IslamToday ID — Ada yang menarik dengan insiden naiknya harga gula di atas Harga Eceran Tertinggi (HET) dan fenomena terjadinya kelangkaan gula di 30 provinsi di Indonesia.
Terutama ketika menyimak tanggapan Kementerian Perdagangan (Kemendag) yang menuduh keterlibatan Badan Usaha Milik Negara (BUMN) PT Perkebunan Nusantara (PTPN) dibalik kasus naiknya harga gula pasir di pasaran.
Naiknya harga gula yang melejit di atas HET Rp 12.500 menjadi Rp 17.000 per kilo serta kelangkaan gula di tengah pandemi Covid-19 menjadi sorotan Presiden Jokowi dalam Rapat Terbatas (28/4).
Menanggapi apa yang dikatakan presiden, Menteri Perdagangan Agus Suparmanto justru mengemukakan adanya praktik lelang yang dilakukan oleh PTPN II. Pada lelang tersebut 5.000 ton gula, dengan harga lelang Rp 12.900 per kilo, di atas harga HET yang ditetapkan oleh Kemendag.
“Ada penemuan pelelangan terjadi pelelangan sebesar Rp 12.900 per kg. Nah ini sehingga menimbulkan harga ke distributor Rp 15.000 per kg dan harga ke agen lebih dari 15.000, ujungnya di pasaran sekitar Rp 17.000 per kg,” kata Mendag Agus (28/4/2020).
Dalam beberapa bulan terakhir kinerja Mendag Agus memang kerap menjadi sorotan beberapa kalangan. Banyak pihak mempertanyakan kinerja Mendag Agus, karena sejak awal tahun 2020 banyak harga komoditas kebutuhan pokok terus mengalami kenaikan. Naiknya harga komoditas kebutuhan pokok serta langkanya barang di pasaran menjadi sorotan Presiden Jokowi sejak rapat terbatas (Ratas) (21/4) lalu.
Kala itu, Presiden Jokowi menyoroti persiapan ketersediaan stok bahan makanan pokok menjelang bulan Ramadhan. Di mana harga kebutuhan pokok seperti beras dan gula cenderung merangkak naik.
“Harga gula tidak bergerak sama sekali, justru naik menjadi Rp 19 ribu. Bawang putih, bawang bombay juga belum turun. Saya enggak tahu, ini dari Kementerian Perdagangan apa sudah melihat lapangannya bahwa (harga) ini belum bergerak,” kata Presiden Jokowi (21/4/2020).

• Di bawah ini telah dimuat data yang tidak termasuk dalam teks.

(** * A product submission client: AddProduct over encoding/json and net/http

    The repository has one operation, [productService.AddProduct]
    (product/service_impl.go): it serialises a [Product] with
    [json.Marshal], builds a POST request with [http.NewRequest], sends it
    with the configured client, checks the status code and decodes the
    response body with [json.NewDecoder(...).Decode].

    The operation itself is embedded from the source.  The Go standard
    library it calls is not part of the repository; the parts that decide
    the behaviour of AddProduct (unicode/utf8, strconv, encoding/json for
    the [Product] type, the request constructor of net/http) are modelled
    below after the library's documented behaviour, and the HTTP client is
    a capability held by the service.

    Go strings and byte slices are sequences of 8-bit bytes: [list ascii].
    Go's [int] is taken to be 64 bits wide and is a [Z]; runes are [Z]. *)

From Stdlib Require Import String Ascii List ZArith Lia Bool.
Import ListNotations.
Set Warnings "-register-all".
Local Open Scope char_scope.
Local Open Scope Z_scope.

(** ** Bytes and strings *)

Definition byte := ascii.
Definition bytes := list byte.

(** The numeric value of a byte and the conversion [byte(x)], which keeps
    the low eight bits. *)
Definition b2z (c : byte) : Z := Z.of_N (N_of_ascii c).
Definition z2b (z : Z) : byte := ascii_of_N (Z.to_N (z mod 256)).
(* ===== verification/GoHeap.v ===== *)
(** * container/heap of the Go standard library

    The two entry points the program uses, [heap.Push] and [heap.Fix], over a
    slice as a list, with the sift loops [up] and [down] as the library writes
    them.  The loops halve or double an index, so the slice's length is enough
    fuel. *)
From S2P Require Import Prelude.
From Stdlib Require Import ZifyNat.

Ltac Zify.zify_post_hook ::= Z.div_mod_to_equations.

Definition parent (j : nat) : nat := ((j - 1) / 2)%nat.

Section heap.
Context {A : Type} (Less : A → A → bool).

Definition Swap (i j : nat) (h : list A) : list A :=
  match h !! i, h !! j with
  | Some a, Some b => <[j := a]> (<[i := b]> h)
  | _, _ => h
  end.
Definition lessAt (h : list A) (i j : nat) : bool :=
  match h !! i, h !! j with Some a, Some b => Less a b | _, _ => false end.

Fixpoint up (fuel j : nat) (h : list A) : list A :=
  match fuel with
  | O => h
  | S fuel =>
      let i := parent j in
      if decide (i = j) then h
      else if lessAt h j i then up fuel i (Swap i j h) else h
  end.
(** The child that [down] compares with its parent [i]. *)
Definition smallerChild (h : list A) (i : nat) : nat :=
  let j1 := (2 * i + 1)%nat in
  let j2 := (j1 + 1)%nat in
  if decide (j2 < length h)%nat then (if lessAt h j2 j1 then j2 else j1) else j1.
Fixpoint down (fuel i0 i : nat) (h : list A) : list A * bool :=
  match fuel with
  | O => (h, bool_decide (i0 < i)%nat)
  | S fuel =>
      if decide (length h ≤ 2 * i + 1)%nat then (h, bool_decide (i0 < i)%nat)
      else let j := smallerChild h i in
           if lessAt h j i then down fuel i0 j (Swap i j h)
           else (h, bool_decide (i0 < i)%nat)
  end.

Definition Push (x : A) (h : list A) : list A :=
  let h := h ++ [x] in up (length h) (length h - 1) h.
Definition Fix (i : nat) (h : list A) : list A :=
  let '(h', moved) := down (length h) i i h in
  if moved then h' else up (length h) i h'.

(** ** The heap order *)

Variable rank : A → Z.
Hypothesis Less_rank : ∀ a b, Less a b = bool_decide (rank a < rank b).

Definition rk (h : list A) (i : nat) : Z := default 0 (rank <$> h !! i).
Definition heap (h : list A) : Prop :=
  ∀ k, (0 < k < length h)%nat → rk h (parent k) ≤ rk h k.

Lemma lessAt_rk h i j : (i < length h)%nat → (j < length h)%nat →
  lessAt h i j = bool_decide (rk h i < rk h j).
Proof.
  intros [a Ha]%lookup_lt_is_Some_2 [b Hb]%lookup_lt_is_Some_2.
  by rw /lessAt /rk Ha Hb /= Less_rank.
Qed.
Lemma Swap_perm i j h : Swap i j h ≡ₚ h.
Proof.
  rw /Swap. destruct (h !! i) as [a|] eqn:Hi, (h !! j) as [b|] eqn:Hj; try done.
  destruct (decide (i = j)) as [->|Hne].
  { rewrite list_insert_insert_eq. by rewrite list_insert_id. }
  apply Permutation_inj. split; first by rw !length_insert.
  exists (λ k, if decide (k = i) then j else if decide (k = j) then i else k). split.
  { intros x y. repeat case_decide; congruence. }
  intros k. destruct (decide (k = i)) as [->|].
  - rewrite list_lookup_insert_ne // list_lookup_insert_eq //. by eapply lookup_lt_Some.
  - destruct (decide (k = j)) as [->|].
    + rewrite list_lookup_insert_eq //. rewrite length_insert. by eapply lookup_lt_Some.
    + by rewrite !list_lookup_insert_ne.
Qed.
Lemma Swap_length i j h : length (Swap i j h) = length h.
Proof. by rewrite (Permutation_length (Swap_perm i j h)). Qed.
Lemma Swap_rk i j h k : (i < length h)%nat → (j < length h)%nat →
  rk (Swap i j h) k = if decide (k = j) then rk h i else if decide (k = i) then rk h j else rk h k.
Proof.
  intros Hi Hj. destruct (lookup_lt_is_Some_2 h i Hi) as [a Ha], (lookup_lt_is_Some_2 h j Hj) as [b Hb].
  rw /rk /Swap Ha Hb. destruct (decide (k = j)) as [->|].
  { rewrite list_lookup_insert_eq //. by rewrite length_insert. }
  rewrite list_lookup_insert_ne //. destruct (decide (k = i)) as [->|].
  - by rewrite list_lookup_insert_eq.
  - by rewrite list_lookup_insert_ne.
Qed.

(** The order everywhere but between [j] and its parent, or but between [i] and
    its children; the neighbours across the gap are ordered. *)
Definition heap_above (j : nat) (h : list A) : Prop :=
  ∀ k, (0 < k < length h)%nat → (k ≠ j → rk h (parent k) ≤ rk h k) ∧
    (parent k = j → rk h (parent j) ≤ rk h k).
Definition heap_below (i : nat) (h : list A) : Prop :=
  ∀ k, (0 < k < length h)%nat → (parent k ≠ i → rk h (parent k) ≤ rk h k) ∧
    (parent k = i → (0 < i)%nat → rk h (parent i) ≤ rk h k).

Lemma up_perm fuel j h : up fuel j h ≡ₚ h.
Proof.
  induction fuel as [|fuel IH] in j, h |- *; simpl; first done.
  case_decide; first done. destruct (lessAt _ _ _); last done.
  by rewrite IH Swap_perm.
Qed.
Lemma up_heap fuel j h : (j < fuel)%nat → (j < length h)%nat →
  heap_above j h → heap (up fuel j h).
Proof.
  induction fuel as [|fuel IH] in j, h |- *; simpl; first lia. intros Hf Hj Hh.
  assert (parent j ≤ j)%nat as Hp by (rw /parent; lia).
  destruct (decide (parent j = j)) as [E|E].
  { intros k Hk. apply Hh; [done|]. rw /parent in E. lia. }
  assert (parent j < j)%nat as Hpj by (rw /parent in E |- *; lia).
  rewrite lessAt_rk; [lia..|]. destruct (bool_decide_reflect (rk h j < rk h (parent j))) as [Hl|Hl].
  - apply IH; [lia|rewrite Swap_length; lia|].
    intros k. rewrite Swap_length => Hk. rewrite !Swap_rk; [lia..|].
    pose proof (Hh k Hk) as [H1 H2].
    assert (rk h (parent (parent j)) ≤ rk h (parent j)) as Hpp.
    { destruct (decide (parent j = 0%nat)) as [->|]; first done. apply Hh; lia. }
    assert (parent k = parent j → k ≠ j → rk h (parent j) ≤ rk h k) as H3.
    { intros <- ?. by apply H1. }
    assert (parent k = parent j → k ≠ parent j) as H4.
    { rw /parent in Hpj |- *. lia. }
    split; intros Hc; repeat case_decide; simplify_eq; try lia;
      repeat match goal with E : parent k = _ |- _ => rewrite ?E in H1, H2, H3, H4 end; lia.
  - intros k Hk. destruct (decide (k = j)) as [->|]; first lia. by apply Hh.
Qed.

Lemma down_perm fuel i0 i h : (down fuel i0 i h).1 ≡ₚ h.
Proof.
  induction fuel as [|fuel IH] in i, h |- *; simpl; first done.
  case_decide; first done. destruct (lessAt _ _ _); last done.
  by rewrite IH Swap_perm.
Qed.
Lemma smallerChild_spec h i : (2 * i + 1 < length h)%nat →
  let j := smallerChild h i in
  (j < length h)%nat ∧ parent j = i ∧ (i < j)%nat ∧
  ∀ k, (0 < k < length h)%nat → parent k = i → rk h j ≤ rk h k.
Proof.
  intros Hl. rw /smallerChild /parent. case_decide.
  - rewrite lessAt_rk; [lia..|]. case_bool_decide; (split_and!; [lia..|]);
      intros k Hk E; assert (k = 2 * i + 1 ∨ k = 2 * i + 1 + 1)%nat as [->| ->] by lia; lia.
  - split_and!; [lia..|]. intros k Hk E. assert (k = 2 * i + 1)%nat as -> by lia. lia.
Qed.
Lemma down_heap fuel i0 i h : (length h ≤ fuel + i)%nat →
  heap_below i h → heap (down fuel i0 i h).1.
Proof.
  induction fuel as [|fuel IH] in i, h |- *; intros Hf Hh.
  { intros k Hk. apply Hh; [done|]. simpl in Hk. rw /parent. lia. }
  cbn [down]. destruct (decide (length h ≤ 2 * i + 1)%nat) as [E|E].
  { intros k Hk. apply Hh; [done|]. simpl in Hk. rw /parent. lia. }
  destruct (smallerChild_spec h i) as (Hj & Hp & Hij & Hmin); first lia.
  generalize dependent (smallerChild h i). intros j Hj Hp Hij Hmin.
  rewrite lessAt_rk; [lia..|]. destruct (bool_decide_reflect (rk h j < rk h i)) as [Hl|Hl].
  - apply IH; first (rewrite Swap_length; lia).
    intros k. rewrite Swap_length => Hk. rewrite !Swap_rk; [lia..|].
    pose proof (Hh k Hk) as [H1 _]. pose proof (Hmin k Hk) as H3.
    pose proof (Hh j ltac:(lia)) as [_ H4]. specialize (H4 Hp).
    assert (parent k < k)%nat as Hpk by (rw /parent; lia).
    split; intros Hc; repeat case_decide; simplify_eq; try lia.
    all: try (replace (parent k) with i in * by congruence); try lia.
  - intros k Hk. destruct (decide (parent k = i)) as [E'|E']; last by apply Hh.
    pose proof (Hmin k Hk E'). rewrite E'. simpl. lia.
Qed.

(** ** The entry points *)

Lemma heap_root h k : heap h → (k < length h)%nat → rk h 0 ≤ rk h k.
Proof.
  intros Hh. induction k as [[|k] IH] using lt_wf_ind; first done. intros Hk.
  assert (parent (S k) < S k)%nat as Hp by (rw /parent; lia).
  pose proof (IH _ Hp ltac:(lia)). pose proof (Hh (S k) ltac:(lia)). lia.
Qed.
Lemma Push_perm x h : Push x h ≡ₚ x :: h.
Proof. by rewrite /Push up_perm Permutation_app_comm. Qed.
Lemma Push_heap x h : heap h → heap (Push x h).
Proof.
  intros Hh. apply up_heap; rewrite length_app /=; [lia..|].
  intros k. rewrite length_app /= => Hk.
  assert (parent k < k)%nat as Hp by (rw /parent; lia).
  split; intros; last lia.
  rewrite /rk !lookup_app_l; [lia..|]. apply Hh. lia.
Qed.
Lemma Fix_root_perm x h : Fix 0 (x :: h) ≡ₚ x :: h.
Proof.
  rewrite /Fix. pose proof (down_perm (length (x :: h)) 0 0 (x :: h)) as Hp.
  destruct (down _ _ _ _) as [h' []]; simpl in Hp; [done|]. by rewrite up_perm.
Qed.
Lemma Fix_root_heap x y h : heap (y :: h) → heap (Fix 0 (x :: h)).
Proof.
  intros Hh. rewrite /Fix.
  assert (heap (down (length (x :: h)) 0 0 (x :: h)).1) as Hd.
  { apply down_heap; first lia. intros k Hk. split; [|lia]. intros Hpk.
    pose proof (Hh k Hk) as H1. destruct k as [|k]; first lia.
    rewrite /rk in H1 |- *. by destruct (parent (S k)). }
  destruct (down _ _ _ _) as [h' []]; simpl in Hd; first done.
  by simpl.
Qed.
End heap.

Tidak ingin terus terpojok, sepekan dari Ratas (21/4), Kementerian Perdagangan (Kemendag) menyampaiakn hasil investigasi yang dilakukan oleh Satgas Pangan Kemendag. Mendag Agus mengklaim bahwa naiknya harga gula pasir disebabkan adanya oknum yang bermain salah satunya ialah perusahaan BUMN.
Kementerian BUMN merasa tuduhan yang dialamatkan padanya tidak benar, ia segera memberikan klarifikasi. Klarifikasi ini disampaikan oleh Staf Khusus Menteri BUMN, Arya Sinulingga. Menurutnya, tudingan Mendag Agus adalah sesuatu yang mengada-ada, ia beralasan tidak sebanding antara jumlah gula yang dilelang dengan jumlah kebutuhan gula nasional.
“Itu tender yang dibuat oleh PTPN II itu, itu ada 5.000 ton. Jadi kalau dibilang bahwa 5.000 ton itu adalah membuat harga gula indonesia jadi yang seperti diberitakan, cukup aneh juga. Masa 5.000 ton bisa pengaruhi 3 juta ton? Walaupun kami dari kementerian akan tetap menelusuri lebih jauh mengenai hal ini. Tapi jangan lah terlalu mengada-ada gitu. Itu terlalu mengada-ada,” ungkap Arya Sinulingga.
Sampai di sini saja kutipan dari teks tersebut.